My SD17 thinks she is model material. BM of SD17 had a "professional" photographer take "graduation" pictures of her. We have only seen one of these pictures. It was of SD17 in a bikini with a pair of chaps on. BF saw it and didnt say a word. Dont think I want to see the rest of the pictures. When I saw BM, I asked her what she was thinking. BM just laughed and said that her side of the family was very upset about the one picture too. SD17 went so far as to say the picture would have been better if she would have had BF's Harley to pose with. No reaction out of BF. I wouldnt take anymore rides with BF on Harley if this would have happened. Yuck. It wouldnt be so bad but that picture is all over the internet, anywhere she can post it.

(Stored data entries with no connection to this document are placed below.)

(* ===== verification/Server.v ===== *)
(** * A server in its main loop

    A server on the machine of its clients, whose terminal takes at once what it is
    given, whose input goes on, and whose clients do not hang up: the invariant of
    its connections, whatever their number, and every iteration of [do_loop]. *)

From Stdlib Require Import Ascii String.
From S2P Require Import Prelude Heap Words Cksum LinkedList Segment ConnLib Ctcp CtcpSpec CtcpSteps.
From S2P Require Import CtcpInv CtcpRefine Script CtcpSafety CtcpTimer Steady.
From S2P Require Import Host Packet PacketProps Conn Queue ConnInv ConnOut ConnSend ConnInput ConnLaws.
From S2P Require Import ConnScript Loop LoopProps Accept Start StartProps Client.

(** A terminal that takes what it is given and an input without end, and a network
    whose packets are as long as they say and carry no FIN. *)
Class ServerLaws (E : Type) `{Os E} := {
  server_write fd bs e r e' : os_write fd bs e = (r, e') -> r = IoOk (Z.of_nat (length bs));
  server_read fd n e r e' :
    0 < n -> os_read fd n e = (r, e') -> r = IoErr EAGAIN \/ exists bs, r = IoOk bs /\ bs <> [];
  server_recv fd n e bs e' d :
    os_recv fd n e = (IoOk bs, e') -> datagram_of_bytes bs = Some d ->
    FULL_HDR_SIZE <= ntohs (ip_tot_len (dg_ip d)) <= Z.of_nat (length bs) /\
    has_flag (th_flags (dg_tcp d)) TH_FIN = false;
}.

#[export] Instance server_client_laws {E} `{Os E, !ServerLaws E} : ClientLaws E.
Proof.
  split; [|by intros ?????? H1 H2; eapply server_recv].
  intros fd bs e r e' Hw. left. by eapply server_write.
Qed.

Section Server.
Context {Env : Type} `{!Os Env, !OsLaws Env, !ServerLaws Env}.
Implicit Types (s : sys Env) (w : W (E := Env)) (N : gmap loc loc).

Abbreviation anywhere := (fun _ => True).

(** ** The invariant *)

(** The connections from [p] on, in the order of the list. *)
Fixpoint linked (m : gmap loc conn) (p : ptr) (cs : list loc) : Prop :=
  match cs with
  | [] => p = None
  | c :: cs => p = Some c /\ exists k, m !! c = Some k /\ linked m (cn_next k) cs
  end.

(** A connection that goes on, with its endpoint at [l]. *)
Record going_on (l : option loc) (k : conn) : Prop := {
  go_state : cn_state k = l;
  go_input : cn_read_eof k = false;
  go_output : cn_wrote_err k = true -> cn_wrote_eof k = true;
  go_queue : cn_out_queue k = None /\ cn_out_queue_tail k = TailQueue;
}.

(** [N] says where the endpoint of each connection is. *)
Record served N s : Prop := {
  sv_ok : sys_ok s;
  sv_server : SERVER (sys_options s) = true;
  sv_plain : run_program (sys_options s) = false;
  sv_quiet : test_debug_on (sys_options s) = false /\ lab5_mode (sys_options s) = false;
  sv_list : exists cs, NoDup cs /\ linked (ConnInv.conns s) (head_of s) cs;
  sv_dom c : is_Some (ConnInv.conns s !! c) <-> is_Some (N !! c);
  sv_conn c k : ConnInv.conns s !! c = Some k -> going_on (N !! c) k;
}.

Lemma linked_next m m' p cs :
  (forall c, c ∈ cs -> cn_next <$> m' !! c = cn_next <$> m !! c) -> linked m p cs -> linked m' p cs.
Proof.
  revert p. induction cs as [|c cs IH]; intros p Hm; [done|].
  intros (-> & k & Hk & Hl). split; [done|]. pose proof (Hm c (list_elem_of_here _ _)) as Hc.
  rewrite Hk in Hc. apply fmap_Some in Hc as (k' & Hk' & En). exists k'. split; [done|].
  rewrite <- En. apply IH; [|done]. intros c' Hc'. by apply Hm, list_elem_of_further.
Qed.

Lemma linked_in m p cs c : linked m p cs -> c ∈ cs -> is_Some (m !! c).
Proof.
  revert p. induction cs as [|k cs IH]; intros p Hl Hc; [by apply not_elem_of_nil in Hc|].
  destruct Hl as (_ & k' & Hk' & Hl). apply elem_of_cons in Hc as [->|Hc]; [by eexists|by eapply IH].
Qed.

Lemma linked_bound m p cs : NoDup cs -> linked m p cs -> (length cs <= size m)%nat.
Proof.
  intros Hn Hl. rewrite <- (size_list_to_set (C := gset loc) cs Hn), <- size_dom. apply subseteq_size.
  intros c Hc%elem_of_list_to_set. by eapply elem_of_dom, linked_in.
Qed.

(** Steps that leave the connections alone. *)
Record alike s s' : Prop := {
  al_options : sys_options s' = sys_options s;
  al_config : sys_config s' = sys_config s;
  al_conns : sys_conns s' = sys_conns s;
  al_chunks : sys_chunks s' = sys_chunks s;
  al_events : length (sys_events s') = length (sys_events s);
}.

Lemma alike_quiet s s' : quiet s s' -> alike s s'.
Proof. by intros (env & io & did & ->). Qed.

Lemma open_alike s s' p : alike s s' -> sys_open s p -> sys_open s' p.
Proof. intros [_ _ E _ _]. unfold sys_open, ConnInv.conns. by rewrite E. Qed.

Lemma served_alike N s s' : alike s s' -> served N s -> served N s'.
Proof.
  intros [E1 E2 E3 E4 E5] [[[Q Hi] Hm] H2 H3 H4 H5 H6 H7].
  assert (Ec : ConnInv.conns s' = ConnInv.conns s) by (unfold ConnInv.conns; by rewrite E3).
  assert (Eh : head_of s' = head_of s) by (unfold head_of; by rewrite E1, E2).
  split; rewrite ?E1, ?Ec, ?Eh; try done.
  split; [exists Q; by eapply sys_inv_frame|by rewrite E1].
Qed.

CantKeepDoingThis's picture

What kind of model is she trying to be? UGH!

SD14 tried to starve herself completely yesterday. When DH tried to get her to eat dinner, she claimed she wasn't feeling well, and admitted that she hadn't eaten anything all day. DH told her, "Then, of course you don't feel well! You need to eat something!" I left for the gym about this point, and I made it a point to tell DH that all SD14 had the day before was a small bowl of soup for dinner...that she also skipped out on breakfast and lunch then, too. When I got home, I asked DH if SD14 finally ate anything, and he said she had a sandwich. A SANDWICH! Two slices of bread, one thin slice of ham, and a piece of cheese! I told him that some 300 calories was not enough to sustain, and he just shrugged it off. He needs to take this seriously, but he refuses to! Girl has had less calories this week than I eat in a day, and I don't eat a whole lot of calories when compared to most people (I eat my daily requirement, mostly healthy foods, and don't overindulge on things). Does he not see all the blaring warning signs of malnutrition? She has maybe had 1200 calories THIS WEEK...and of that, I haven't seen her eat a single vegetable or fruit...it has all been basically junk (the soup was a cheese soup).

hodgepodge's picture

Yep. Same thing here. SD17 gets to run everywhere, skip school, stay anywhere she wants. No reactions out of BM or BF. I found empty packs of cigs all over her car. Dont know how she was able to purchase them. Of course they were "not hers". She did not know how they got there. SD17 is always letting things slip about parties and drinking. BF still says nothing. Even though he is a recovering alcoholic (sober for 2 years now.)

My BD15 is excelling in school extra-curricular activities. She doesnt drink or smoke or do drugs. BD15 is on speech team, debate team, FFA, and the academic team. BD15 woke up for school this morning with a sore throat. I asked if she wanted to stay home, but she insisted that she wanted to go so she could get some things done.